As the baby grew, he forced the mother to watch: their back became bent, and their brow grew caked with sweat. The child worked the fields the man claimed for his own, now planted to cash crops, tobacco, hemp, sugar, cacao, and more. And the man laughed and laughed and sipped his rum and remarked upon how stupid and lazy the child and the mother were to other men, his fellows, who walked with guns at their belts and gold on their minds.

And he raped both the child and the mother, several times.

And a baby was born of these rapes, a mix of the man and the ones he had brutalized. And the man sneered at the new baby, but grudgingly held it close.

“This baby will be your new master when I am gone,” the man purred, peering at the mother and the child. “They are half me, and that makes them better than you by far. Treat them with the respect that is their due.”

The mother and the firstborn nodded, cowed by countless beatings and violations, by the repeated litanies of how they were inferior and inherently stupid and wrong. And under the man’s eye, they attended to the second-born with the careful reverence of those for whom the wrong move meant fresh bruises and reopened wounds and nights spent bleeding into their mats.

The man taught the second-born his ways, even as he spurned them for how they were “unclean” and “mixed,” and from a childhood with little love, the second-born grew as harsh and cruel as their father. Their insides roiled with hatred for themselves, even as they fawned under their father’s scornful eye, hungry to be known. They were torn between disdain and allegiance to their mother and sibling; torn between their hatred for their father and a desperate need to be acknowledged by him as an equal in his eyes.

And one day, just as the resentment and allegiance between the firstborn and the second finally came to a head, a woman came. She came with guns even bigger than the man’s, and she pushed him off of the mother’s land before either of the children could react.

“I’ve come to liberate you,” she declared, unmindful of the fact that they were already well in the process of liberating themselves. “And after all that mistreatment,” she carried on, “you can be truly civilized now.
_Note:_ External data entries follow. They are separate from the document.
Lemma NewSymbolWorker_current w :
  NewSymbolWorker symbol settings = Ok w → AllowReplaceForming settings = false → state_current settings symbol w.
Proof.
  unfold NewSymbolWorker, NewSymbolState. destruct (NewMarketHistory _ _ _) as [h|] eqn:Eh; [|done].
  destruct (Registry.NewRegistry _ _); [|done]. intros [= <-] Hal. rewrite Hal in Eh.
  assert (Hnew : map_Forall (λ _ tfh, h_Snapshot tfh = [] ∧ h_allowReplace tfh = false) (mh_Timeframes h)).
  { unfold NewMarketHistory in Eh. destruct (build_timeframes _ _ _ _) as [m|] eqn:E; [|done]. injection Eh as <-. cbn.
    revert E. generalize (map_to_list (HistoryDepths settings)). intros depths.
    assert (H0 : map_Forall (λ _ tfh, h_Snapshot tfh = [] ∧ h_allowReplace tfh = false) (∅ : gmap string TimeframeHistory)) by apply map_Forall_empty.
    revert H0. generalize (∅ : gmap string TimeframeHistory).
    induction depths as [|[tf d] depths IH]; intros acc Hacc; cbn [build_timeframes]; [by intros [= <-]|].
    destruct (ValidateTimeframe tf); [done|]. destruct (d <=? 0)%Z; [done|].
    destruct (NewTimeframeHistory symbol tf d false) as [tfh|] eqn:E; [|done]. apply IH. apply map_Forall_insert_2; [|done].
    split; [by apply NewTimeframeHistory_wf in E as [_ ?]|]. unfold NewTimeframeHistory in E.
    destruct (NewCandleWindow d); [|done]. by injection E as <-. }
  assert (Hnone : ∀ tf tfh, mh_For h tf = Some tfh → fresh_atr settings (h_Snapshot tfh) = None).
  { intros tf tfh Hf. by destruct (Hnew tf tfh Hf) as [-> _]. }
  split; cbn; try done.
  - intros tf tfh Hf. cbn in Hf. by rewrite (Hnone tf tfh Hf).
  - unfold legacy_current. pose proof (highest_spec zero_context (set_LegacyRead settings)) as Hh. change (mkMarketContext "" ∅ None None) with zero_context.
    destruct (highest zero_context _) as [top m]. cbn. destruct Hh as (_ & H1 & _). split; [|done].
    destruct (decide (m = 0%Z)) as [|Hm]; [done|]. by destruct (H1 Hm) as [[_ Hb] _].
  - unfold fresh_context. rewrite bool_decide_true; [done|]. apply map_eq. intros tf. unfold fresh_inputs.
    rewrite map_lookup_imap, lookup_empty. destruct (mh_Timeframes h !! tf) as [tfh|] eqn:Ef; [|done]. cbn. by rewrite (Hnone tf tfh Ef).
  - intros tf tfh Hf. by apply (Hnew tf tfh Hf).
Qed.

Lemma run_current w events w' calls :
  worker_wf w → state_current settings symbol w → run range1 range2 w events = Some (w', calls) → state_current settings symbol w'.
Proof.
  revert w calls. induction events as [|event events IH]; intros w calls Hw Hc; cbn [run]; [by intros [= <- _]|].
  pose proof (ApplyWithResult_split range1 range2 w event Hw) as Ha.
  destruct (ApplyWithResult range1 range2 w event) as [[[[w1 calls1] r] err]|] eqn:E; [|done]. destruct Ha as (? & ? & ? & ? & Ha).
  pose proof (applied_wf range1 range2 Ha) as Hw1. pose proof (Apply_current _ _ _ _ _ _ Hw Hc E) as Hc1.
  destruct (run range1 range2 w1 events) as [[w2 calls2]|] eqn:E2; [|done]. intros [= <- _]. by eapply IH.
Qed.
(** The context without the detector-contract reads. *)
Definition without_reads (ctx : MarketContext) : MarketContext :=
  mkMarketContext (mx_Symbol ctx) ((λ f, with_frame f None) <$> mx_Timeframes ctx) (mx_Primary ctx) None.
Lemma attached_without weekly ctx ctx' : attached settings weekly ctx = Some ctx' → without_reads ctx' = without_reads ctx.
Proof.
  unfold attached. destruct (_ =? 0)%Z; [by intros [= <-]|]. case_bool_decide; [|done]. intros [= <-]. unfold without_reads, with_reads. cbn. f_equal.
  apply map_eq. intros tf. rewrite !lookup_fmap, map_lookup_imap. destruct (mx_Timeframes ctx !! tf) as [f|]; [|done]. cbn.
  by destruct (LegacyRead.Complete _ !! tf).
Qed.
Lemma fresh_context_without weekly weekly' h h' ctx ctx' :
  fresh_inputs settings h = fresh_inputs settings h' → fresh_context settings symbol weekly h = Some ctx →
  fresh_context settings symbol weekly' h' = Some ctx' → without_reads ctx = without_reads ctx'.
Proof.
  unfold fresh_context. intros ->. case_bool_decide; [by intros [= <-] [= <-]|]. destruct (Build _ _ _) as [base|]; [|done]. cbn.
  intros H1 H2. by rewrite (attached_without _ _ _ H1), (attached_without _ _ _ H2).
Qed.
(** The levels of the highest timeframe's bars are the same for the same bars. *)
Lemma weekly_fresh_same ctx ctx' weekly weekly' :
  (∀ tf, frame_candles ctx tf = frame_candles ctx' tf) → (highest ctx (set_LegacyRead settings)).2 ≠ 0%Z →
  weekly_fresh settings ctx weekly → weekly_fresh settings ctx' weekly' → weekly = weekly'.
Proof.
  intros Hf Hm. unfold weekly_fresh. rewrite (highest_ext ctx ctx' _ Hf) in *. destruct (highest ctx' _) as [top m]. rewrite Hf. cbn in Hm.
  intros H1 H2. by rewrite H1, H2.
Qed.
Lemma fresh_context_fresh weekly weekly' h h' ctx ctx' :
  fresh_inputs settings h = fresh_inputs settings h' → fresh_context settings symbol weekly h = Some ctx →
  fresh_context settings symbol weekly' h' = Some ctx' → weekly_fresh settings ctx weekly → weekly_fresh settings ctx' weekly' → ctx = ctx'.
Proof.
  intros Eh E1 E2 F1 F2. assert (Hf : ∀ tf, frame_candles ctx tf = frame_candles ctx' tf).
  { intros tf. rewrite (fresh_context_candles _ _ _ _ _ tf E1), (fresh_context_candles _ _ _ _ _ tf E2). unfold candles_of. by rewrite Eh. }
  pose proof (weekly_fresh_same ctx ctx' weekly weekly' Hf) as Hw. unfold fresh_context in *. rewrite <- Eh in E2. revert E1 E2.
  case_bool_decide; [by intros [= <-] [= <-]|]. destruct (Build _ _ _) as [base|]; [|done]. cbn. intros E1 E2.
  assert (Hb : highest ctx (set_LegacyRead settings) = highest base (set_LegacyRead settings)).
  { apply highest_ext. intros tf. by eapply attached_candles. }
  unfold attached in *. rewrite <- Hb in *. destruct (Z.eqb_spec (highest ctx (set_LegacyRead settings)).2 0) as [|Hm]; [congruence|].
  specialize (Hw Hm F1 F2) as ->. congruence.
Qed.
End runs.

(** * Theorems *)

(** [C5] The analysis state holds nothing but what the retained candles say, as long as forming bars are never replaced
    ([AllowReplaceForming] off, as every caller of the settings loader has it; with it on, a replaced bar leaves the caches as they were). Whatever
    bars a worker has been fed, and however the strategies' errors cut bars short, it returns, given strategies that return and scalp
    windows of at least one bar, and then every book and the ATR of every timeframe hold the analysis of its retained candles, the
    technique cache is that of the primary timeframe's last bar, and the market context, detector-contract reads included, is the one
    a worker reading those candles for the first time would build, except for the prior-week levels in the reads: these are those of
    the highest window timeframe's bars or, because they are cached under the opening time of its last bar alone, those of a lower
    timeframe's bars the last of which opened at the same time ([weekly_levels_mixed]). *)
Theorem state_is_function_of_history `{Analytics} range1 range2 `{!RangeOrder range1, !RangeOrder range2} symbol settings w events :
  AllowReplaceForming settings = false → reads_return settings → NewSymbolWorker symbol settings = Ok w →
  ∃ w' calls weekly, run range1 range2 w events = Some (w', calls) ∧ books_current settings (w_state w') ∧ cache_current settings w' ∧
    fresh_context settings symbol weekly (ss_History (w_state w')) = Some (ss_Context (w_state w')) ∧
    (weekly_fresh settings (ss_Context (w_state w')) weekly ∨ weekly_mixed settings (ss_Context (w_state w')) weekly).
Proof.
  intros Hal Hr Hn. pose proof (NewSymbolWorker_fresh _ _ _ Hn) as (Hw & _ & _ & Es).
  assert (Hr' : reads_return (w_settings w)) by (by rewrite Es).
  destruct (run_returns range1 range2 w events Hw Hr') as (w' & calls & E). exists w', calls, (weekly_of w').
  destruct (run_current settings symbol range1 range2 _ _ _ _ Hw (NewSymbolWorker_current settings symbol w Hn Hal) E) as [H1 H2 H3 H4 _ _ _].
  split_and!; [done..|]. unfold legacy_current, weekly_of in *. unfold weekly_fresh, weekly_mixed in *.
  destruct (highest _ _) as [top m]. destruct (w_legacyWeekly w') as [[key levels]|]; [by destruct H3 as (_ & _ & ? & _)|].
  left. by destruct H3.
Qed.

(** [C6] A restart loses nothing of the analysis, as long as forming bars are never replaced ([AllowReplaceForming] off): two
    workers of a symbol that retain the same candles, whatever they were fed before those and in whatever order the timeframes' bars
    arrived, hold the same books and ATR series and the same market context apart from its detector-contract reads; and the same
    context altogether when in both the prior-week levels are those of the highest window timeframe's bars. So a worker restarted
    from a bootstrap of the retained window sees the market as one that never stopped. The opportunity book and the decisions sent
    are not analysis: they depend on what was observed, and are not compared. *)
Theorem restart_rebuilds_context `{Analytics} range1 range2 `{!RangeOrder range1, !RangeOrder range2} symbol settings w
    events events' w1 calls1 w2 calls2 :
  AllowReplaceForming settings = false → NewSymbolWorker symbol settings = Ok w →
  run range1 range2 w events = Some (w1, calls1) → run range1 range2 w events' = Some (w2, calls2) →
  (∀ tf, h_Snapshot <$> mh_For (ss_History (w_state w1)) tf = h_Snapshot <$> mh_For (ss_History (w_state w2)) tf) →
  (∀ tf, is_Some (mh_For (ss_History (w_state w1)) tf) → same_books (w_state w1) (w_state w2) tf) ∧
  without_reads (ss_Context (w_state w1)) = without_reads (ss_Context (w_state w2)) ∧
  (weekly_fresh settings (ss_Context (w_state w1)) (weekly_of w1) → weekly_fresh settings (ss_Context (w_state w2)) (weekly_of w2) →
   ss_Context (w_state w1) = ss_Context (w_state w2)).
Proof.
  intros Hal Hn E1 E2 Hs. pose proof (NewSymbolWorker_fresh _ _ _ Hn) as (Hw & _).
  pose proof (NewSymbolWorker_current settings symbol w Hn Hal) as Hc.
  pose proof (run_current settings symbol range1 range2 _ _ _ _ Hw Hc E1) as H1.
  pose proof (run_current settings symbol range1 range2 _ _ _ _ Hw Hc E2) as H2.
  pose proof (sc_context _ _ _ H1) as X1. pose proof (sc_context _ _ _ H2) as X2.
  pose proof (fresh_inputs_snapshots settings _ _ Hs) as Eh. split_and!.
  - intros tf [tfh1 F1]. pose proof (Hs tf) as Ht. rewrite F1 in Ht. cbn in Ht.
    destruct (mh_For (ss_History (w_state w2)) tf) as [tfh2|] eqn:F2; [|done]. injection Ht as Ht.
    eapply books_current_same; [exact (sc_books _ _ _ H1)|exact (sc_books _ _ _ H2)|exact F1|exact F2|exact Ht].
  - by eapply (fresh_context_without settings symbol).
  - by eapply (fresh_context_fresh settings symbol).
Qed.
(** * tankwar: relay, replication and rate-limit core

    A shallow embedding of the Host network role
    ([src/game/network/ServerNetwork.ts]), the tank model
    ([src/game/models/Tank.ts], [TankPlayer]), the tank manager and the
    replication loops of the [Game] scene, and the chat submit path of
    [ChatUi].

    Conventions.
    - A method that mutates [this] and talks to the outside world is a
      computation in a small writer-state monad: it takes the object,
      returns its result, the object after the call and the chronological
      list of effects it performed (sends, local notifications, ...).
    - JS [number]s that are times in milliseconds, health points and
      damages are modelled by [Z]; the code only adds, subtracts and
      compares them, which is exact on integers below 2^53. Angles,
      steering and forces are carried as values of [Z] too; where the code
      computes them in floating point (the steering rule and the aim of
      [PlayerController]) the results are inputs of the model.
    - A JS [Set] or [Map] is a list in insertion order without repeated
      element (resp. key). *)

From stdpp Require Import base list strings sorting.
From Stdlib Require Import ZArith Lia.

#[local] Open Scope Z_scope.

(** ** Generic helpers *)

(** [Set.prototype.add]: the element goes to the end unless present. *)
Definition set_add `{EqDecision A} (x : A) (l : list A) : list A :=
  if decide (x ∈ l) then l else l ++ [x].

(** [Set.prototype.delete]. *)
Definition set_delete `{EqDecision A} (x : A) (l : list A) : list A :=
  filter (λ y, y ≠ x) l.

Lemma set_add_NoDup `{EqDecision A} (x : A) l : NoDup l → NoDup (set_add x l).
Proof.
  intros Hl. unfold set_add. case_decide; [done|].
  apply NoDup_app. split_and!; [done| |apply NoDup_singleton].
  intros y Hy ->%list_elem_of_singleton. done.
Qed.

Lemma set_delete_NoDup `{EqDecision A} (x : A) l :
  NoDup l → NoDup (set_delete x l).
Proof. apply NoDup_filter. Qed.

Lemma set_add_fresh `{EqDecision A} (x : A) l :
  x ∉ l → set_add x l = l ++ [x].
Proof. intros. unfold set_add. by case_decide. Qed.

Lemma elem_of_set_delete `{EqDecision A} (x y : A) l :
  y ∈ set_delete x l ↔ y ∈ l ∧ y ≠ x.
Proof. unfold set_delete. rewrite list_elem_of_filter. tauto. Qed.

(** ** Methods as programs

    A method of an object of type [S] whose effects on the outside are of
    type [E]: from the object before the call to the result, the object
    after the call and the effects performed, oldest first. *)
Definition Prog (S E A : Type) : Type := S → A * S * list E.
I’ll teach you how.”

And yes, she was gentler than the man, but still, she put all three to work in the fields and sipped her beer and said the same things the man had said, albeit in a softer tone.

One day, she pulled aside the second-born and told them, “you’ll be in charge.” She eyed the mother and the firstborn toiling under the sun, familiar scorn in her eye. “Someone has to be.”

And she slipped the second-born a Dollar bill and told them they were doing well.

The End.

Postscript:

This is about the Filipino identity, about our constant need to be acknowledged on the international stage. About the ways we hurt one another and betray each other so that we could acquire a crumb of regard from those who would never truly see us as whole. About what we had lost.

I draw from well-worn cliches about “Inangbayan” and the nation as a family, but they are, by nature, oversimplifications, and are inadequate in the face of the complex crises of identities we face.

For one, this story does not cover the complexities of the Moro experience, the IP experience, the Chinoy experience, or those of countless other groups in our archipelago. There may be overlaps, but generally, I am speaking to the amalgamated stereotypes of “the typical Pinoy,” whose experiences may or may not necessarily map to the vast and complex territories of who we are.